The way I would describe Prometheus in relation to those other tools:
- Prometheus is open-source and self-hosted.
- Prometheus is about dimensional numeric time series metrics only (no log-based analysis, no per-request tracing, etc.).
- Prometheus has a strong focus on systems and service monitoring, not so much on business metrics.
- Prometheus is more of a Swiss army knife of monitoring rather than a ready-to-drop-in package that starts monitoring everything automatically.
- Prometheus is very much about whitebox monitoring and manually defining any metrics that could be useful for you (although we support blackbox exporting and bridging metrics from existing systems as well).

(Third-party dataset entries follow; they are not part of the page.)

(** The characters of the output of the encoder all satisfy [Q]. *)
Lemma dumps_chars (v : pyobj) :
  encodable py v = true -> texts_all ok py v = true ->
  forall t, json_dumps py v = Ok t -> Forall Q t.
Proof.
  induction v as [ | b | n | r | s | b | items IH | items IH | items IH | d | d ]
    using pyobj_induction; intros He Hok t Ht.
  - injection Ht as <-. inversion Q_names as [|? ? ? H1]; subst.
    inversion H1 as [|? ? ? H2]; subst. inversion H2 as [|? ? ? H3]; subst.
    inversion H3; subst. repeat constructor; assumption.
  - rewrite Forall_forall in Q_names.
    destruct b; injection Ht as <-; apply Forall_forall; intros c Hc;
      apply Q_names; vm_compute in Hc |- *; tauto.
  - injection Ht as <-. apply Forall_forall. intros c Hc. apply Q_number.
    pose proof (match_number_chars _ _ _ _ (match_number_int_repr n)) as H.
    rewrite Forall_forall in H. now apply H.
  - injection Ht as <-. cbn [encodable] in He.
    destruct (float_ok_inv py r He) as (Hm & _ & ->).
    apply Forall_forall. intros c Hc. apply Q_number.
    pose proof (match_number_chars _ _ _ _ Hm) as H.
    rewrite Forall_forall in H. now apply H.
  - injection Ht as <-. now apply Q_literal.
  - injection Ht as <-. now apply Q_literal.
  - cbn [json_dumps] in Ht. cbn [encodable texts_all] in He, Hok.
    destruct (sequence (map (json_dumps py) items)) as [chunks|e] eqn:Es;
      [|discriminate].
    injection Ht as <-. apply Q_brackets; [simpl; tauto|simpl; tauto|].
    eapply sequence_map_chars; [|exact Es].
    rewrite forallb_forall in He, Hok. rewrite Forall_forall in IH |- *.
    intros x Hx. apply IH; auto.
  - cbn [json_dumps] in Ht. cbn [encodable texts_all] in He, Hok.
    destruct (sequence (map (json_dumps py) items)) as [chunks|e] eqn:Es;
      [|discriminate].
    injection Ht as <-. apply Q_brackets; [simpl; tauto|simpl; tauto|].
    eapply sequence_map_chars; [|exact Es].
    rewrite forallb_forall in He, Hok. rewrite Forall_forall in IH |- *.
    intros x Hx. apply IH; auto.
  - cbn [json_dumps] in Ht. cbn [encodable texts_all] in He, Hok.
    match type of Ht with
    | context [sequence ?l] => destruct (sequence l) as [chunks|e] eqn:Es
    end; [|discriminate].
    injection Ht as <-. apply Q_brackets; [simpl; tauto|simpl; tauto|].
    eapply sequence_map_chars; [|exact Es].
    rewrite forallb_forall in He, Hok. rewrite Forall_forall in IH |- *.
    intros [k x] Hx t Ht. cbn [fst snd] in Ht.
    specialize (He _ Hx). specialize (Hok _ Hx). cbn [fst snd] in He, Hok.
    apply andb_true_iff in He, Hok. destruct He as [_ He]. destruct Hok as [Hk Hok].
    destruct (key_text k) as [kt|e]; [|discriminate]. cbn [bind] in Ht.
    destruct (json_dumps py x) as [vt|e] eqn:Ev; [|discriminate].
    injection Ht as <-.
    change (Forall Q (encode_basestring_ascii kt ++ ch ":" :: vt)).
    apply Forall_app. split; [now apply Q_literal|].
    constructor.
    + rewrite Forall_forall in Q_structure. apply Q_structure. simpl. tauto.
    + destruct (IH _ Hx) as [_ IHx]. cbn [snd] in IHx. now apply IHx.
  - injection Ht as <-. now apply Q_literal.
  - injection Ht as <-. now apply Q_literal.
Qed.

End Characters.

Lemma hex_digit_range (d : N) :
  (d < 16)%N -> (48 <= hex_digit d <= 57 \/ 97 <= hex_digit d <= 102)%N.
Proof.
  intros H. unfold hex_digit. destruct (N.ltb_spec d 10); lia.
Qed.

- We don't do machine-learning-style anomaly detection, but we do alerting based on manually defined rules.
- For a purely metrics-based solution, the insight we deliver is one of the best in the field (via the dimensional data model and the query language to go with it).

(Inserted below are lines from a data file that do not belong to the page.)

Definition bind {A B : Type} (r : result A) (k : A -> result B) : result B :=
  match r with
  | Ok a => k a
  | Err f => Err f
  end.

Notation "'let*' x ':=' r 'in' k" := (bind r (fun x => k))
  (at level 10, x name, r at level 100, k at level 200).

(** [tbl[i]], faulting with [f] when [i] is outside the array. *)
Definition read (tbl : list Z) (i : Z) (f : fault) : result Z :=
  if i <? 0 then Err f
  else match tbl !! Z.to_nat i with
       | Some v => Ok v
       | None => Err f
       end.

(** ** crc16 (lines 107-120)

    [crc16_loop] is the [while (usDataLen--)] loop: [puchMsg] is the part of
    the message the pointer has not passed yet, [n] the remaining count. *)

Fixpoint crc16_loop (puchMsg : list Z) (n : nat) (uchCRCHi uchCRCLo : Z)
  {struct n} : result (Z * Z) :=
  match n with
  | O => Ok (uchCRCHi, uchCRCLo)
  | S n' =>
      match puchMsg with
      | [] => Err MsgOverrun
      | b :: rest =>
          let uIndex := Z.lxor uchCRCHi b in
          let* th := read auchCRCHi uIndex TableOverrun in
          let* tl := read auchCRCLo uIndex TableOverrun in
          crc16_loop rest n' (u8 (Z.lxor uchCRCLo th)) (u8 tl)
      end
  end.

Definition crc16 (puchMsg : list Z) (usDataLen : Z) : result Z :=
  let* hl := crc16_loop puchMsg (Z.to_nat (u16 usDataLen)) 0xFF 0xFF in
  Ok (u16 (Z.lor (Z.shiftl (fst hl) 8) (snd hl))).

(** ** Hardware effects and machine state (lines 17-32)

    [DelayMs] only burns time and the timer reload registers are written
    with constants; neither is observable here, so neither is recorded. *)

Inductive effect : Type :=
| LcdCmd (cmd : Z)       (* LcdWriteCmd: RS=0, byte latched from P0 *)
| LcdData (dat : Z)      (* LcdWriteData: RS=1, byte latched from P0 *)
| UartTx (date : Z)      (* UART_SendChar: byte shifted out through SBUF *)
| Dir485 (level : Z).    (* RE_485 pin: 1 transmit, 0 receive *)

Record state : Type := mkState {
  UART1_ucRec_Flag : Z;    (* uchar *)
  receBuf : list Z;        (* uchar [9] *)
  receTimeOut : Z;         (* uchar *)
  receCount : Z;           (* uchar *)
  fasongbiaozhi : Z;       (* uchar *)
  Rressure : Z;            (* uint *)
  gCount : Z;              (* uint *)
  crcData : Z;             (* uint *)
  hw : list effect         (* effects so far, oldest first *)
}.

Definition set_UART1_ucRec_Flag (v : Z) (s : state) : state :=
  mkState v (receBuf s) (receTimeOut s) (receCount s) (fasongbiaozhi s)
          (Rressure s) (gCount s) (crcData s) (hw s).
Definition set_receBuf (v : list Z) (s : state) : state :=
  mkState (UART1_ucRec_Flag s) v (receTimeOut s) (receCount s) (fasongbiaozhi s)
          (Rressure s) (gCount s) (crcData s) (hw s).
Definition set_receTimeOut (v : Z) (s : state) : state :=
  mkState (UART1_ucRec_Flag s) (receBuf s) v (receCount s) (fasongbiaozhi s)
          (Rressure s) (gCount s) (crcData s) (hw s).
Definition set_receCount (v : Z) (s : state) : state :=
  mkState (UART1_ucRec_Flag s) (receBuf s) (receTimeOut s) v (fasongbiaozhi s)
          (Rressure s) (gCount s) (crcData s) (hw s).
Definition set_fasongbiaozhi (v : Z) (s : state) : state :=
  mkState (UART1_ucRec_Flag s) (receBuf s) (receTimeOut s) (receCount s) v
          (Rressure s) (gCount s) (crcData s) (hw s).
Definition set_Rressure (v : Z) (s : state) : state :=
  mkState (UART1_ucRec_Flag s) (receBuf s) (receTimeOut s) (receCount s)
          (fasongbiaozhi s) v (gCount s) (crcData s) (hw s).
Definition set_gCount (v : Z) (s : state) : state :=
  mkState (UART1_ucRec_Flag s) (receBuf s) (receTimeOut s) (receCount s)
          (fasongbiaozhi s) (Rressure s) v (crcData s) (hw s).
Definition set_crcData (v : Z) (s : state) : state :=
  mkState (UART1_ucRec_Flag s) (receBuf s) (receTimeOut s) (receCount s)
          (fasongbiaozhi s) (Rressure s) (gCount s) v (hw s).
Definition emit (e : effect) (s : state) : state :=
  mkState (UART1_ucRec_Flag s) (receBuf s) (receTimeOut s) (receCount s)
          (fasongbiaozhi s) (Rressure s) (gCount s) (crcData s) (hw s ++ [e]).

(** State at reset: globals zeroed by the C start-up code. *)
Definition reset_state : state :=
  mkState 0 (replicate 9 0) 0 0 0 0 0 0 [].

- Many open-source projects are starting to expose native Prometheus metrics (like k8s, etcd, ...), which gives Prometheus an advantage when being used together with those.
EDIT: Also try the "Getting Started" tutorial - that should only take a couple of minutes to try it out: https://prometheus.io/docs/introduction/getting_started/
https://prometheus.io/blog/2016/03/23/interview-with-life360... and https://prometheus.io/blog/2016/05/01/interview-with-showmax... look at two of our users.
A lot of open-source projects (Kubernetes, Etcd, ...) are also exposing native Prometheus metrics now, making it easier to integrate with those.
EDIT: also check the PromCon schedule for other user companies giving talks: https://promcon.io/schedule/
And the sponsors are also users: https://promcon.io/#our-sponsors
So it's a question of whether you can squeeze your data into that model and whether you need per-event details or whether aggregated time series are ok.
Many thanks to the authors for all their hard work, and congrats.
I'm blocked because a network partition can mean no stats.
Edit: Maybe https://github.com/prometheus/prometheus/issues/398 ? Also, limit is configurable.
Not sure how to filter through say 300 servers and select out the top 10 for a particular time span. I would think that it would be a common need but I guess I'm missing something?
For example, instead of highestCurrent, you could do something like:
topk(3, my_metric)
This would at every point along the graph select the current top 3 series that have the my_metric metric name.
Or if you want to average each series over the last 10 minutes at every point in the graph before selecting the top 3:
topk(3, avg_over_time(my_metric[10m]))
Note that due to the reasons mentioned above, topk() here does not select whatever line has the largest area under the entire visible graph range, but whatever is at the top at each given resolution step. So you may actually get more than 3 series in your graph, but only 3 at a time at any given X.
There's also an issue asking about this, but we're not sure if that is fundamentally compatible with Prometheus's query execution model without major changes: https://github.com/prometheus/prometheus/issues/586
Still look forward to rolling out Prometheus for all of the other great features. Congrats on the release!
You can calculate the highest value now (topk) or the highest averages (topk+avg_over_time) and now that you know which timeseries you want, graph those. I believe this is doable in Grafana.
Hopefully have something to show for promcon.
Some resources:
- Scaling in general: http://www.robustperception.io/scaling-and-federating-promet...
- Federation: https://prometheus.io/docs/operating/federation/
Note that a hosted Prometheus service has different design tradeoffs. As Brian mentioned, Prometheus as it is is really meant to be run as close as possible to your monitored services for maximum reliability. Also, there's no clustered and long-term durable storage for a similar reason, which will likely be different in hosted versions.